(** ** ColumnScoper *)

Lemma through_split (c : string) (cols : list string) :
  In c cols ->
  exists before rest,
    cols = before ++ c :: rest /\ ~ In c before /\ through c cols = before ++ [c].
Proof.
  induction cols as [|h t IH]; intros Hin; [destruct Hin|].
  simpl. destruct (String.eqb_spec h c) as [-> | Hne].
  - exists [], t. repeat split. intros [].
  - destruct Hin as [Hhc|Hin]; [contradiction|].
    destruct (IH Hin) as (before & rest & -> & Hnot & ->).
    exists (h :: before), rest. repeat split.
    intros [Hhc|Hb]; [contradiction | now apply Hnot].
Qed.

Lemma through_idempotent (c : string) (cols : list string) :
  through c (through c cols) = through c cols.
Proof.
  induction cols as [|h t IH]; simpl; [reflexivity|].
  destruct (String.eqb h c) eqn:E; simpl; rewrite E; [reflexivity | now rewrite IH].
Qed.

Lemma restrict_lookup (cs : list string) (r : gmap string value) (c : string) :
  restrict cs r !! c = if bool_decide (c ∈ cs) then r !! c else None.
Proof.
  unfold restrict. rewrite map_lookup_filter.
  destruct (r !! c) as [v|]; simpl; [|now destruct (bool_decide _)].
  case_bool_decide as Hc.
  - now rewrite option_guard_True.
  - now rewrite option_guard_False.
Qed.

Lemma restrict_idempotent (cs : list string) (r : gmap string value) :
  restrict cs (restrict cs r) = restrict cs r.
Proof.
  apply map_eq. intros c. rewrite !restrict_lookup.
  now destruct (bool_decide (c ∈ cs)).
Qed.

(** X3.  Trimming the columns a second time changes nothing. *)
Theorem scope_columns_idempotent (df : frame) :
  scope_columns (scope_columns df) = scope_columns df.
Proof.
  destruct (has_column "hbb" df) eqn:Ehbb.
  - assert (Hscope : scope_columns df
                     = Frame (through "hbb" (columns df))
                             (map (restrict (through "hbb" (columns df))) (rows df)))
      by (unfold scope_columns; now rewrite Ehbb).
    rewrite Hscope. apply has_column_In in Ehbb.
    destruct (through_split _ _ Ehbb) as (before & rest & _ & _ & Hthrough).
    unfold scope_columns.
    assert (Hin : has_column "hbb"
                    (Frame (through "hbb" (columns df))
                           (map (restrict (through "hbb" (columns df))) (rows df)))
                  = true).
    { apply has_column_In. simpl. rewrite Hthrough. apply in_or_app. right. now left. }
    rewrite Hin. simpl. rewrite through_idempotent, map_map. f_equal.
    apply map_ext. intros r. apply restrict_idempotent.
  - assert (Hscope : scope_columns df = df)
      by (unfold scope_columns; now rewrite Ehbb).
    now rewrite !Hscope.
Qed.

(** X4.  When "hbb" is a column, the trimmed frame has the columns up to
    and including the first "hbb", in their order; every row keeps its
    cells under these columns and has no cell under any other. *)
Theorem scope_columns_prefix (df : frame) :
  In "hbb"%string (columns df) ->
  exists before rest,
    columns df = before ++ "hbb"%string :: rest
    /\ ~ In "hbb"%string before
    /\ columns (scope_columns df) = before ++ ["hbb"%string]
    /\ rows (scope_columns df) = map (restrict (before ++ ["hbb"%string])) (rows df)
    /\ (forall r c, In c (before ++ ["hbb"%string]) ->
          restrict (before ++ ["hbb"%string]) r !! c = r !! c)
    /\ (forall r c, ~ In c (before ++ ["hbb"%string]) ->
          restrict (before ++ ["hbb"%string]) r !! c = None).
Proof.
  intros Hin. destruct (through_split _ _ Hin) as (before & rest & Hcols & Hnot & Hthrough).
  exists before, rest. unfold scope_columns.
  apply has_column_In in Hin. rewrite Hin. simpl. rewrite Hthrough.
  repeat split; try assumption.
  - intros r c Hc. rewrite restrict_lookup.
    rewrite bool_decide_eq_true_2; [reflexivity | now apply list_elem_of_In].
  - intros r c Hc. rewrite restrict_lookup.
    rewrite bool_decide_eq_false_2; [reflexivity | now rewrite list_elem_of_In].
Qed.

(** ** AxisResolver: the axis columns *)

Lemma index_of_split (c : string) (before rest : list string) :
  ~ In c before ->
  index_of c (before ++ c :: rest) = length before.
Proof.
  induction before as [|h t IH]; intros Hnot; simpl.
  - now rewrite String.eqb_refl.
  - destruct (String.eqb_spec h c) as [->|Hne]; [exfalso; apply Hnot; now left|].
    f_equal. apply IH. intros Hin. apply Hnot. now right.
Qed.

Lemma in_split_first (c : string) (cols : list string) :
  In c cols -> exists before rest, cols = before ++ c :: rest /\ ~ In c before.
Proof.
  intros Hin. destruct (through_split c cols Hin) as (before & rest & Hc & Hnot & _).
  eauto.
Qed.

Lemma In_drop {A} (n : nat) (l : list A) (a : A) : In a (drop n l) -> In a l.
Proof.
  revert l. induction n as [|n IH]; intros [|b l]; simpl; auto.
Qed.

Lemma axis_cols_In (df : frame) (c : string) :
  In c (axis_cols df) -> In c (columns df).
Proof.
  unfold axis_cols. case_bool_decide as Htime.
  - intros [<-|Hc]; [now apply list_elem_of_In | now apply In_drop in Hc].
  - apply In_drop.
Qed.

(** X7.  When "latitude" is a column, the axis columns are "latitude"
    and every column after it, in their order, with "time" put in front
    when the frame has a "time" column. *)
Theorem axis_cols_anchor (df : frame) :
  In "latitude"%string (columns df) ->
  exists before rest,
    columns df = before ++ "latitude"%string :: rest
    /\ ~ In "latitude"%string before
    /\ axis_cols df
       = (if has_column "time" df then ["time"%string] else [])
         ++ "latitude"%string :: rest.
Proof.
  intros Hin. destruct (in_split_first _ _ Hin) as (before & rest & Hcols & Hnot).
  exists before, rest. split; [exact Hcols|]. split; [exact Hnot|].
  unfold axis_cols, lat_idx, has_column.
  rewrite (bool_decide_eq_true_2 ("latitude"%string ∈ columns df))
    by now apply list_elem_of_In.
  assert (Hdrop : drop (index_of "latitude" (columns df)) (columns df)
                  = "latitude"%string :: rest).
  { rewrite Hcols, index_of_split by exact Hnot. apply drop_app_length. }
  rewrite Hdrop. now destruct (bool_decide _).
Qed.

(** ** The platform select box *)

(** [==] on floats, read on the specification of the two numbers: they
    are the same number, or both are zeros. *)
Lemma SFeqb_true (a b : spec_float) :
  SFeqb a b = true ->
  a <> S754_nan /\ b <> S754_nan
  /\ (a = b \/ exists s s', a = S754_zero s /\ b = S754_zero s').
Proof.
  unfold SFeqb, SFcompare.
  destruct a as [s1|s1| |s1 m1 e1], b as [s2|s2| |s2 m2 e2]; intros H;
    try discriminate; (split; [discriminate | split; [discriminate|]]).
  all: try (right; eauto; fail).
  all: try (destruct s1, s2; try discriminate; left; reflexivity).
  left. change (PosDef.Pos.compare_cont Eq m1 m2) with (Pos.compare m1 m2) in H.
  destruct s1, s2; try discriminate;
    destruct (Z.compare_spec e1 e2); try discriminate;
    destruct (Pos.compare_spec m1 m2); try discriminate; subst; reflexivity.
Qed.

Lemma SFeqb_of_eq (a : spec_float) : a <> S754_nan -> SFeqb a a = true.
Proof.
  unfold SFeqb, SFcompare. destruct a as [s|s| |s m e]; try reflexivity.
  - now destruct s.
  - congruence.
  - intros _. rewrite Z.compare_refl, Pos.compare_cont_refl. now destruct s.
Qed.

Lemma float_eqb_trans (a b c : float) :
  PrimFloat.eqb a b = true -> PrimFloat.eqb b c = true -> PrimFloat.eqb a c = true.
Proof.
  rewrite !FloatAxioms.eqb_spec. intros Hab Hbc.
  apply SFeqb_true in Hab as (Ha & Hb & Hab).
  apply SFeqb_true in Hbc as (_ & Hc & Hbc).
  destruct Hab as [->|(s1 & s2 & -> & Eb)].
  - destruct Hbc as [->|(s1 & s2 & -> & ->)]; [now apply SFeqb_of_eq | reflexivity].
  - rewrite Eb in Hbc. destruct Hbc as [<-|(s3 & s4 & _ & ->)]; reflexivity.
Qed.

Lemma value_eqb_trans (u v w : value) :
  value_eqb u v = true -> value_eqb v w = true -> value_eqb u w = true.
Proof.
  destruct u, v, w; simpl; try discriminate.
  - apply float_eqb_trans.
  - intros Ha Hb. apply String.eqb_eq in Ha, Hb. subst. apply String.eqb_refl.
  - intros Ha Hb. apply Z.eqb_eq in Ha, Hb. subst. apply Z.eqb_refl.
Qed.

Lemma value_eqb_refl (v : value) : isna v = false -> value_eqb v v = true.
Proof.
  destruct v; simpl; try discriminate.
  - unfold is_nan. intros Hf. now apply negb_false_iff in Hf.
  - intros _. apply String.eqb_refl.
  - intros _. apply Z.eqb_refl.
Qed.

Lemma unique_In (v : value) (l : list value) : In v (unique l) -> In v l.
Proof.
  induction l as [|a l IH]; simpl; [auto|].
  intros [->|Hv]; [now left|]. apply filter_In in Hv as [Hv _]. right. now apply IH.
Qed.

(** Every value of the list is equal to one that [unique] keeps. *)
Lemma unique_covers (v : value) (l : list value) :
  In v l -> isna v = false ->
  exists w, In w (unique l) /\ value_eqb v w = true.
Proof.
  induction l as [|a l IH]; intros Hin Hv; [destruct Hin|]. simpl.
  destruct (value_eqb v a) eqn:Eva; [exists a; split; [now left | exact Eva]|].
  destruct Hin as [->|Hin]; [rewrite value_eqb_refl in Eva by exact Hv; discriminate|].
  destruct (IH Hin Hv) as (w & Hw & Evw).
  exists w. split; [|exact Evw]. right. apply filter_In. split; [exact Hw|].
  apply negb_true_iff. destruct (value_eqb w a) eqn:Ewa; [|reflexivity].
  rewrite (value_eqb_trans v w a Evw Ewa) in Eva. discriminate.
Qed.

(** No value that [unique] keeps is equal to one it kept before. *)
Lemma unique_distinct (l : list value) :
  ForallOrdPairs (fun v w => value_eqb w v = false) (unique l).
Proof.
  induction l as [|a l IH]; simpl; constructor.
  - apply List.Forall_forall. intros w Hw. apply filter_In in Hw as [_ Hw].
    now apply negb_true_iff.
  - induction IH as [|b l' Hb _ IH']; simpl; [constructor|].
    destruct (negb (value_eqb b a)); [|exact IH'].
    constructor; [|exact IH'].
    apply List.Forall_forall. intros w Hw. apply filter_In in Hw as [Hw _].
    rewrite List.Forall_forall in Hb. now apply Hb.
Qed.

### ASSIGNED TASK
Pull each line containing "Hscope" from the records.

### SOLUTION
  - assert (Hscope : scope_columns df
    rewrite Hscope. apply has_column_In in Ehbb.
  - assert (Hscope : scope_columns df = df)
    now rewrite !Hscope.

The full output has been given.